Organizations working to prevent drilling in the refuge have warned corporations that pursuing oil and gas in the Arctic Refuge is fraught with risk and exposes them to unnecessary reputational, legal and financial risk. Drilling in the Arctic Refuge is an unpopular proposition in the United States. Two-thirds of votersoppose drilling in the Arctic Refuge, which is consistent with the long-held, popular, and bi-partisan support for permanent protection of the Arctic Refuge. More than 300 businesses also recently called on oil and gas corporations to not drill in the refuge. In addition, there are four active lawsuits questioning the legality of the sale, and the United Nations has issued two inquiries expressing grave concerns about the impacts of the project on the human rights of the Gwich’in.

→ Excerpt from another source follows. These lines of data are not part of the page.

(** [on_message] adds one to [total_messages], whatever it does next. *)
Lemma on_message_total_messages (isprintable : char -> bool)
    (m : Message) (rnd : randomness) (g : globals) (fs : files) :
  total_messages (fst (fst (on_message isprintable m rnd g fs)))
  = total_messages g + 1.
Proof.
  unfold on_message. cbn [markov_chain total_messages generated_messages].
  destruct (learn (markov_chain g) (tokenize (text m))); [|reflexivity].
  destruct (negb (addressed m) && skip rnd); [reflexivity|].
  destruct (generate_markov_text _ _ _); reflexivity.
Qed.

Lemma sum_from (l : list Z) (a : Z) : fold_left Z.add l a = a + sum l.
Proof.
  unfold sum. revert a. induction l as [|x r IH]; intros a; simpl; [lia|].
  rewrite IH, (IH x). lia.
Qed.

Lemma sum_cons (x : Z) (l : list Z) : sum (x :: l) = x + sum l.
Proof. unfold sum at 1. simpl. apply sum_from. Qed.

(** On a chain with at least one key, [wisdom] reports the number of keys,
    the total length of the successor lists, and their quotient. *)
Lemma wisdom_nonempty (g : globals) :
  markov_chain g <> [] ->
  wisdom g =
  Ok {| st_total_messages := total_messages g;
        st_generated_messages := generated_messages g;
        st_total_words := len (markov_chain g);
        st_chain_size := sum (map (fun kv => len (snd kv)) (markov_chain g));
        st_variability :=
          (inject_Z (sum (map (fun kv => len (snd kv)) (markov_chain g)))
           / inject_Z (len (markov_chain g)))%Q |}.
Proof.
  intros Hne. unfold wisdom, truediv.
  destruct (Z.eqb_spec (len (markov_chain g)) 0) as [H0|H0].
  - unfold len in H0. destruct (markov_chain g); [congruence | discriminate].
  - cbn [bind]. now rewrite map_map.
Qed.

End HandlerFacts.

(* ================================================================== *)
(** * Joining and trimming *)
(* ================================================================== *)

Module TextFacts.
Import Py PyFacts Invariants.

Lemma lstrip_head (s : str) :
  lstrip s = [] \/ exists c r, lstrip s = c :: r /\ isspace c = false.
Proof.
  induction s as [|c r IH]; simpl; [now left|].
  destruct (isspace c) eqn:E; [exact IH | right; eauto].
Qed.

(** What [strip] answers neither starts nor ends with whitespace. *)
Lemma rstrip_last (s : str) :
  rstrip s = [] \/ exists r c, rstrip s = r ++ [c] /\ isspace c = false.
Proof.
  unfold rstrip. destruct (lstrip_head (rev s)) as [->|(c & r & -> & Hc)].
  - now left.
  - right. exists (rev r), c. simpl. auto.
Qed.

Lemma strip_last (s : str) :
  strip s = [] \/ exists r c, strip s = r ++ [c] /\ isspace c = false.
Proof. apply rstrip_last. Qed.

Lemma lstrip_word (t rest : str) : word t -> lstrip (t ++ rest) = t ++ rest.
Proof.
  intros [Hne Hall]. destruct t as [|c r]; [congruence|].
  inversion Hall as [|? ? Hc _]; subst. simpl. now rewrite Hc.
Qed.

Lemma rstrip_word (pre t : str) : word t -> rstrip (pre ++ t) = pre ++ t.
Proof.
  intros [Hne Hall]. destruct (exists_last Hne) as (r & c & ->).
  apply Forall_app in Hall as [_ Hc]. inversion Hc as [|? ? Hc' _]; subst.
  unfold rstrip. rewrite app_assoc, rev_unit. simpl. rewrite Hc'.
  simpl. now rewrite rev_involutive.
Qed.

Lemma rstrip_space (s : str) : rstrip (s ++ lit " ") = rstrip s.
Proof.
  unfold rstrip. change (lit " ") with [32%N]. now rewrite rev_unit.
Qed.

Lemma join_sentinel (sep : str) (tokens : list str) :
  tokens <> [] -> join sep (tokens ++ [[]]) = join sep tokens ++ sep.
Proof.
  induction tokens as [|x r IH]; intros Hne; [congruence|].
  destruct r as [|y r'].
  - simpl. now rewrite app_nil_r.
  - change (join sep ((x :: y :: r') ++ [[]]))
      with (x ++ sep ++ join sep ((y :: r') ++ [[]])).
    rewrite IH by discriminate.
    change (join sep (x :: y :: r')) with (x ++ sep ++ join sep (y :: r')).
    now rewrite <- !app_assoc.
Qed.

Lemma join_first (sep : str) (x : str) (r : list str) :
  exists rest, join sep (x :: r) = x ++ rest.
Proof.
  destruct r as [|y r'].
  - exists []. simpl. now rewrite app_nil_r.
  - exists (sep ++ join sep (y :: r')). reflexivity.
Qed.

Lemma join_last (sep : str) (tokens : list str) :
  tokens <> [] -> exists pre, join sep tokens = pre ++ last tokens [].
Proof.
  induction tokens as [|x r IH]; intros Hne; [congruence|].
  destruct r as [|y r'].
  - now exists [].
  - destruct IH as (pre & Hpre); [discriminate|].
    exists (x ++ sep ++ pre).
    change (join sep (x :: y :: r')) with (x ++ sep ++ join sep (y :: r')).
    rewrite Hpre. change (last (x :: y :: r') []) with (last (y :: r') []).
    now rewrite <- !app_assoc.
Qed.

Lemma last_In {A} (l : list A) (d : A) : l <> [] -> In (last l d) l.
Proof.
  induction l as [|x r IH]; intros Hne; [congruence|].
  destruct r as [|y r']; [now left|].
  right. apply IH. discriminate.
Qed.

(** Joined words are already trimmed. *)
Lemma strip_join_words (tokens : list str) :
  Forall word tokens ->
  strip (join (lit " ") tokens) = join (lit " ") tokens.
Proof.
  intros Hw. destruct tokens as [|x r]; [reflexivity|].
  unfold strip.
  destruct (join_first (lit " ") x r) as (rest & Hrest).
  inversion Hw as [|? ? Hx Hr]; subst.
  rewrite Hrest, lstrip_word by assumption. rewrite <- Hrest.
  destruct (join_last (lit " ") (x :: r)) as (pre & ->); [discriminate|].
  apply rstrip_word. rewrite Forall_forall in Hw. apply Hw.
  apply last_In. discriminate.
Qed.

(** [strip] removes the space that [join] puts before a final empty
    string. *)
Lemma strip_join_sentinel (tokens : list str) :
  Forall word tokens ->
  strip (join (lit " ") (tokens ++ [[]])) = join (lit " ") tokens.
Proof.
  intros Hw. destruct tokens as [|x r]; [reflexivity|].
  rewrite join_sentinel by discriminate.
  unfold strip.
  destruct (join_first (lit " ") x r) as (rest & Hrest).
  inversion Hw as [|? ? Hx Hr]; subst.
  rewrite Hrest, <- app_assoc, lstrip_word by assumption.
  rewrite app_assoc, <- Hrest, rstrip_space.
  pose proof (strip_join_words (x :: r) Hw) as Hs. unfold strip in Hs.
  rewrite Hrest, lstrip_word in Hs by assumption. now rewrite <- Hrest in Hs.
Qed.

Despite public opposition to drilling in the Arctic Refuge, the Trump administration ignored numerous concerns about the impact of oil development and did not adequately consult with Alaska Native Tribes. The Administration opened more than 1.5 million-acre of the coastal plain to oil and gas leasing with a controversial provision in the 2017 Tax Cuts and Jobs Act and is now rushing forward with a plan to hold a lease sale on Jan. 6, just weeks after the 60th anniversary of the Arctic Refuge’s founding.
The Gwich’in Steering Committee and its allies have requested a meeting with Lloyd’s and noted that they will continue to pressure insurance companies, including Liberty Mutual, and oil companies to ensure the sacred calving grounds are protected.